La Nuit juste avant les forêts


Mardi 14 août 2012

La Nuit juste avant les forêts


Bernard-Marie Koltès


Bon...

     Le titre est d’enfer, l’affiche alléchante quand c’est Denis Lavant qui s’y colle. C’est une sorte de défi pour le comédien professionnel.

Sûrement.

Il y a quelque chose, certainement. D’intriguant. Mais, ce long monologue sans ponctuation, une phrase d’une traite, s’il ressemble à une forme un peu absurde et vaine de poésie, ne me touche pas plus que ça. J’admire, mais, je ne m’émeus pas beaucoup. Bref, Koltès a su me plaire souvent, mais, parfois, il ne me touche pas, me pousse dans mes retranchements sans doute. Je ne sais pas y voir ce qu’il y a à prendre. Je ne parviens pas à m’intéresser. En clair, ce n’est pas ma tasse de thé.
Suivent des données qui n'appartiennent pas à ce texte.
Lemma count_family_zero st f : inv st ->
  (default 0 (ps_per_family st !! f) < 1)%Z <-> f ∉ seen_of st.
Proof.
  intros Hinv. rewrite (inv_family _ _ _ _ Hinv). split.
  - intros Hlt (c & -> & Hc)%list_elem_of_fmap. unfold count_if in Hlt.
    destruct (List.filter _ _) as [|c' l] eqn:E; [|simpl in Hlt; lia].
    assert (Hin : c ∈ List.filter (fun c0 => String.eqb (pc_family c0) (pc_family c)) (ps_emitted st))
      by (apply elem_of_filter_bool; split; [done | apply String.eqb_refl]).
    rewrite E in Hin. by apply not_elem_of_nil in Hin.
  - intros Hn. unfold count_if. rewrite filter_none; [simpl; lia|]. apply Forall_forall. intros c Hc.
    apply String.eqb_neq. intros <-. apply Hn. by apply list_elem_of_fmap_2.
Qed.

Lemma emit_iff st spec c : inv st -> plain_state st -> plain_family spec = true -> build spec = Ok c ->
  is_ok (policy_verdict config prior now st spec c) = true ->
  policy_verdict config prior now st spec c = Ok None <->
  eligible config prior now spec = true /\ cs_family spec ∉ seen_of st /\
  (Z.of_nat (length (ps_emitted st)) < dp_max_candidates config)%Z.
Proof.
  intros Hinv Hplain Hspec Hb Hok. pose proof (build_ok _ _ Hb) as (Hk & Hf & _ & Hc). split.
  - intros Hv. apply verdict_emit in Hv as (H1 & H2 & H3 & H4); [|done].
    rewrite one_each, count_family_zero, Hf in H3 by done. done.
  - intros (Hel & Hfam & Hmax). unfold eligible in Hel. unfold policy_verdict in *.
    rewrite Hc, Hk in *. rewrite Hf in *.
    apply andb_true_iff in Hel as [[Hr Hs]%andb_true_iff Hcool]. apply Z.leb_le in Hr.
    rewrite (proj2 (Z.ltb_ge _ _) Hr) in *. destruct (scope_too_broad config spec); [done|].
    rewrite bool_decide_false.
    + destruct (cooldown_active _ _ _ _) as [[]|]; try done. simpl.
      rewrite one_each, (proj2 (Z.leb_gt _ _)), (proj2 (Z.leb_gt _ _)); [done | done |].
      by rewrite count_family_zero.
    + rewrite (inv_keys _ _ _ _ Hinv), elem_of_list_to_set. intros (c' & E & Hc')%list_elem_of_fmap.
      apply Hfam. pose proof (proj1 (Forall_forall _ _) Hplain _ Hc') as (s' & Hb' & Hs').
      apply build_ok in Hb' as (Hk' & Hf' & _). rewrite Hk' in E.
      rewrite (same_key_same_family spec s') by done. rewrite <-Hf'. by apply list_elem_of_fmap_2.
Qed.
Lorsque j’ai trouvé cette curiosité sur la toile, c'est-à-dire l'enregistrement en mp3 qui suit cet article, j’étais assez fier je l’avoue. Je me suis rué, puis, un peu déçu, j’ai écouté d’une oreille, de loin, en m’y intéressant de façon variable. Jusqu’au bout malgré tout, en ratant quelques passages.

Il y a un quelque chose auquel je ne crois pas, auquel je ne parviens pas à croire. Denis Lavant y met du cœur, à n’en pas douter. Peut-être, sur scène, y gagnerait-t-on. J’en doute encore un peu cependant. Je ne crois pas être bouleversé, même si, en surfant, j’ai su trouver des extraits de cette pièce montée en 2000, avec Denis Lavant déjà dans le rôle (seul et unique personnage vous l’avez bien compris je pense…) et avec une mise en scène alléchante de Kristian Frédric, tentante. Il se retrouve sous la pluie. C’est beau, impressionnant, esthétique et fascinant pour le coup. Bluffant, je dirais plutôt…

Je vous livre ici l’intégralité de l’enregistrement audio (1h24) fait par et pour France Culture en Avignon en 2009. Il s’agit d’une lecture travaillée pour la radio et en direct. Le public a pu y assister. Surprise, un joueur de Didgeridoo l’accompagne, avec une guimbarde et une flûte aussi,  et donne un certain charme à ce travail. Je reste persuadé que  voir cette pièce sur scène, et de la façon dont cela fut monté dans la bande annonce présentée ici,  demeure la meilleure solution pour l'apprécier. La lire, même, est une forme de gageure, a priori. Cette longue phrase fait peur…

 Alors, à vos casques !  Et dites m’en des nouvelles ! Je suis curieux de vos réactions, de vos appréciations de ce travail qui mérite un effort et qui, peut-être, vous touchera, vous parlera. Je l’espère, je vous le souhaite, même si je n’ai pas été moi-même convaincu. Et puis votre sensibilité touchera peut-être la mienne. Peut-être saurez-vous me montrer, me faire ressentir certains moments que j’ai pu rater.